Lo ha insultato pesantemente e poi gli ha intimato di consegnargli dei soldi che spendeva anche per fare acquisti online: “mi devi dare altri 15 euro…“, gli ha urlato. Sarebbe la causa scatenante dell’omicidio di Raffadali secondo confessione di Gaetano Rampello, il 57enne assistente capo della polizia di Stato in servizio alla Questura di Catania che, ha sostenuto, al culmine dell’ennesima aggressione, ha estratto la pistola di ordinanza e sparato 15 colpi contro il figlio ventiquattrenne Vincenzo Gabriele.

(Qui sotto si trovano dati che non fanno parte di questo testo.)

(* ===== verification/ScheduledWitness.v ===== *)
(** Concrete runs of the scheduled-message dispatcher.

    A workspace whose contact c1 is reached over the linked device w1, with a scheduled
    message r1 of the owner u1 and a leaf r2 of the broadcast j1.  The lemmas apply the
    theorems of the dispatcher to it. *)

From S2P Require Import Prelude Js PublicRows SpineRows TenantDb Exec Steady Workflow Cases SendAccess Phase Lifecycle LifecycleSpec LifecycleWitness Calendar Media Outbound Bulk Scheduled Around ScheduledMoves ScheduledRuns ScheduledSpec SendSpec BulkPacing.

#[local] Existing Instance Calendar.utc_days.

#[export] Instance demo_storage : Storage := {|
  decodedKey url := Some url;
  headObject key := head_not_found;
  deleteAccepted key := true;
  getPrivateMediaReference key := key |}.

Definition quiet_broadcast (i : string) (st : sched_status) : M unit := mret tt.
Lemma quiet_broadcast_reads i st : reads (quiet_broadcast i st).
Proof. by intros s. Qed.

Definition driver (e : err) : string := "driver error".
Definition no_hash (s : jsstring) : string := "hash".
Definition demo_env (name : string) : option jsstring := None.
Definition demo_config : BulkConfig.config := BulkConfig.getBulkConfig demo_env.

Definition reached_contact : contact_row :=
  mkContact "c1" (Some (js "1@s.whatsapp.net")) None None None false false (Some "w1") 0 no_profile.
Definition demo_schedule (i : string) (job : option string) : scheduled_row :=
  mkScheduled i (Some "c1") None (js "hi") "text" None None None None 500 scheduled 0 500 None None
    "u1" None None None 0 0 job None None None.
Definition demo_job : job_row :=
  mkJob "j1" (js "news") job_scheduled (js "hi") "text" None None None (mkAudience [] ["c1"] None)
    "hash" 500 1 0 0 0 0 0 (Some "key") "u1" None None None 0 0.

Definition dispatch_tables : tables :=
  mkTables [reached_contact] [demo_conversation "v1" (Some "c1")] [] [] [] [demo_message "m1" false]
    [demo_schedule "r1" None; demo_schedule "r2" (Some "j1")] [demo_job]
    [mkConnection "w1" (Some (js "9@s.whatsapp.net")) None connected None] [] [demo_policy] [] [] []
    [mkSession "ws1" "w1" None 0] [] [] [] [] no_public no_spine.

Definition sched0 : db := mkDb dispatch_tables 0 0 0 0.
(** After an inbound message of c1, then the claim of the thread by u1. *)
Definition sched1 : db := (run (InboundMessage "co" "c1" false "m1") sched0).2.
Definition sched2 : db := (requireSendAccess "c1" "u1" None sched1).2.

Lemma sched0_inv : Inv (tb sched0).
Proof.
  apply Inv_fresh; [|done..]. split; cbn [t_conversations t_contacts tb sched0 dispatch_tables]; by_rows.
  exists reached_contact. split; [left|done].
Qed.
Lemma sched1_inv : Inv (tb sched1).
Proof. by apply run_inv; [apply sched0_inv|]. Qed.
Lemma sched2_inv : Inv (tb sched2).
Proof.
  assert (H := exec_run _ sched1 _ _ (requireSendAccess_exec "c1" "u1" None (tb sched1) sched1_inv)).
  unfold sched2. destruct (requireSendAccess "c1" "u1" None sched1) as [[r|e] s] eqn:E; [apply H|].
  exfalso. vm_compute in E. done.
Qed.

Lemma sched2_keyed : keyed_schedules (tb sched2).
Proof. vm_compute. reflexivity. Qed.

Abbreviation run_demo := (run_ops driver quiet_broadcast no_hash demo_config "co").

(** A dispatcher leases r1 and sends it twice, another tries under its own lease. *)
Definition demo_ops : list sched_op :=
  let leased := demo_schedule "r1" None in
  [ClaimBatch (λ _, false) 1000 2000; Send leased 2000; Send leased 2000;
   ClaimBatch (λ _, false) 3000 4000; Send leased 4000;
   ClaimLeaf (λ _, false) "w1" 1000 2000; Send (demo_schedule "r2" (Some "j1")) 2000;
   ClaimLeaf (λ _, false) "w1" 99999 120000].

Lemma demo_sends : (run_demo demo_ops sched2).1 = [("r1", "i3"); ("r2", "i9")].
Proof. vm_compute. reflexivity. Qed.

(** After the claim of r1. *)
Definition leased1 : db := (claim_batch (λ _, false) 1000 2000 sched2).2.
Definition leased_row : scheduled_row := claim_row 2000 1004 (demo_schedule "r1" None).

Lemma leased1_rows : t_scheduled (tb leased1) = [leased_row; demo_schedule "r2" (Some "j1")].
Proof. vm_compute. reflexivity. Qed.
Lemma leased1_keyed : keyed_schedules (tb leased1).
Proof. vm_compute. reflexivity. Qed.
Lemma leased_row_in : leased_row ∈ t_scheduled (tb leased1).
Proof. rewrite leased1_rows. left. Qed.

(** The claim writes no table of the conversation workflow. *)
Lemma leased1_inv : Inv (tb leased1).
Proof.
  assert (Heq : t_assignments (tb leased1) = t_assignments (tb sched2)) by (vm_compute; reflexivity).
  assert (Hcore : same_core (tb sched2) (tb leased1)) by (unfold same_core; split_and!; vm_compute; reflexivity).
  apply (Inv_same_core _ _ Hcore); [|apply sched2_inv]. unfold assignments_ok. rewrite Heq. apply sched2_inv.
Qed.

Lemma demo_uuids u : drawn_uuid u → filled (Some u) = true.
Proof. by intros [n ->]. Qed.

Lemma sent_at_most_once_witness :
  let '(out, s') := run_demo demo_ops sched2 in
  NoDup out.*1
  ∧ (∀ r, r ∈ t_scheduled (tb sched2) → r.(sm_status) ∉ [scheduled; processing] → r.(sm_id) ∉ out.*1)
  ∧ (∀ i m, (i, m) ∈ out → ∃ r, r ∈ t_scheduled (tb s') ∧ r.(sm_id) = i ∧ r.(sm_status) = sent
                                 ∧ r.(sm_sent_message_id) = Some m).
Proof.
  pose proof (sent_at_most_once driver quiet_broadcast quiet_broadcast_reads no_hash demo_config "co"
    demo_ops sched2 sched2_keyed) as Hw. exact Hw.
Defined.

(** The owner cancels r1; dispatchers then try to claim and to send it. *)
Definition canceled1 : db := (cancelScheduled "co" "u1" true "r1" sched2).2.

Lemma canceled_never_sent_witness :
  let '(out, s') := run_demo demo_ops canceled1 in
  ("r1" ∉ out.*1) ∧ ∃ r', r' ∈ t_scheduled (tb s') ∧ r'.(sm_id) = "r1" ∧ r'.(sm_status) = canceled.
Proof.
  apply (canceled_never_sent driver quiet_broadcast quiet_broadcast_reads no_hash demo_config "co"
    "u1" true "r1" demo_ops sched2 canceled1 tt); vm_compute; reflexivity.
Defined.

Lemma bulk_pacing_witness :
  let claims := keep (on_connection "w1") (claim_log driver quiet_broadcast no_hash demo_config "co" demo_ops sched2) in
  (10000 ≤ demo_config.(BulkConfig.sendIntervalMs))%Z ∧ (demo_config.(BulkConfig.dailyCapPerConnection) ≤ 1000)%Z
  ∧ StronglySorted (spaced demo_config.(BulkConfig.sendIntervalMs)) claims
  ∧ (StronglySorted day_le claims →
     ∀ d, (Z.of_nat (length (keep (on_day d) claims)) ≤ demo_config.(BulkConfig.dailyCapPerConnection))%Z).
Proof.
  apply (bulk_pacing driver quiet_broadcast quiet_broadcast_reads no_hash demo_config "co" demo_env
    demo_ops sched2 "w1"); [reflexivity|]. intros b Hb. vm_compute in Hb. discriminate Hb.
Defined.

Lemma send_spec_witness :
  match sendScheduledMessage driver "co" (demo_schedule "r1" None) 2000 leased1 with
  | (Ok (Some d), s') => sent_post "co" (demo_schedule "r1" None) 2000 d.(ds_messageId) (tb leased1) (tb s')
  | (Ok None, s') => canceled_post (demo_schedule "r1" None) 2000 (tb leased1) (tb s')
  | (Throw _, s') => tb s' = tb leased1
  end.
Proof.
  pose proof (send_spec driver "co" (demo_schedule "r1" None) 2000 leased1 leased1_inv demo_uuids) as Hw.
  exact Hw.
Defined.

Lemma claim_spec_witness :
  ∃ claimed s', claim_batch (λ _, false) 1000 2000 sched2 = (Ok claimed, s')
    ∧ claimed_from (λ _, false) 1000 2000 (tb sched2) claimed (tb s')
    ∧ ∀ locked' now' claimUntil' s2 claimed' s2',
        tb s2 = tb s' → (now' < 2000)%Z →
        claim_batch locked' now' claimUntil' s2 = (Ok claimed', s2') →
        ∀ r r', r ∈ claimed → r' ∈ claimed' → r.(sm_id) ≠ r'.(sm_id).
Proof. exact (claim_spec (λ _, false) 1000 2000 sched2 sched2_keyed). Defined.

(** Another dispatcher's lease on r1 is none. *)
Lemma leased1_other : unleased "r1" 1999 (tb leased1).
Proof. unfold unleased. rewrite leased1_rows. by_rows. Qed.

Lemma stale_lease_inert_witness :
  let '(r, s') := run_op driver quiet_broadcast no_hash demo_config "co" (Send (demo_schedule "r1" None) 1999) leased1 in
  tb s' = tb leased1 ∧ ∀ x, r ≠ Ok (Some x).
Proof.
  pose proof (stale_lease_inert driver quiet_broadcast no_hash demo_config "co"
    (Send (demo_schedule "r1" None) 1999) "r1" 1999 leased1 eq_refl) as Hw.
  exact (Hw leased1_other).
Defined.

Lemma failure_spec_witness :
  let '(res, s') := recordDispatchFailure driver quiet_broadcast "co" (demo_schedule "r1" None) 2000
                      (OtherError "offline") leased1 in
  let attempts := ((demo_schedule "r1" None).(sm_attempts) + 1)%Z in
  let final := is_permanent (OtherError "offline") || (10 <=? attempts)%Z in
  (∀ b, res = Ok b → b = final)
  ∧ ∃ r' failed_at delay,
      only_media (set_rows scheduled_messages
        ((λ x, if decide (x = leased_row) then r' else x) <$> t_scheduled (tb leased1)) (tb leased1)) (tb s')
      ∧ snapshot r' = snapshot leased_row ∧ r'.(sm_attempts) = attempts
      ∧ r'.(sm_status) = (if final then failed else scheduled)
      ∧ clock_reading failed_at ∧ r'.(sm_next_attempt_at) = (failed_at + delay)%Z
      ∧ (60000 ≤ delay ≤ 900000)%Z
      ∧ (∀ a, 1 ≤ a ≤ attempts → getScheduleRetryDelayMs a ≤ delay)%Z.
Proof.
  pose proof (failure_spec driver quiet_broadcast quiet_broadcast_reads "co" (demo_schedule "r1" None) 2000
    (OtherError "offline") leased1 leased_row leased1_keyed leased_row_in eq_refl) as Hw.
  exact (Hw (Z.le_refl 0)).
Defined.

L’agente, assistito dal suo legale Daniela Posante, ha reso una piena confessione ai carabinieri del Nor della compagnia di Agrigento. Poco prima di interrogarlo il pubblico ministero Chiara Bisso aveva fatto disporre l’esame dello stub. Rampello ha inquadrato il delitto nel profondo disagio vissuto all’interno della famiglia per le condizioni di salute del ragazzo che aveva delle fragilità psicologiche e che, per tre anni, secondo il racconto del padre, era stato ricoverato in una struttura specializzata. “Gli davo 600 euro al mese – ha detto Gaetano Rampello – ma non gli bastavano mai, mi picchiava e minacciava sempre per i soldi”.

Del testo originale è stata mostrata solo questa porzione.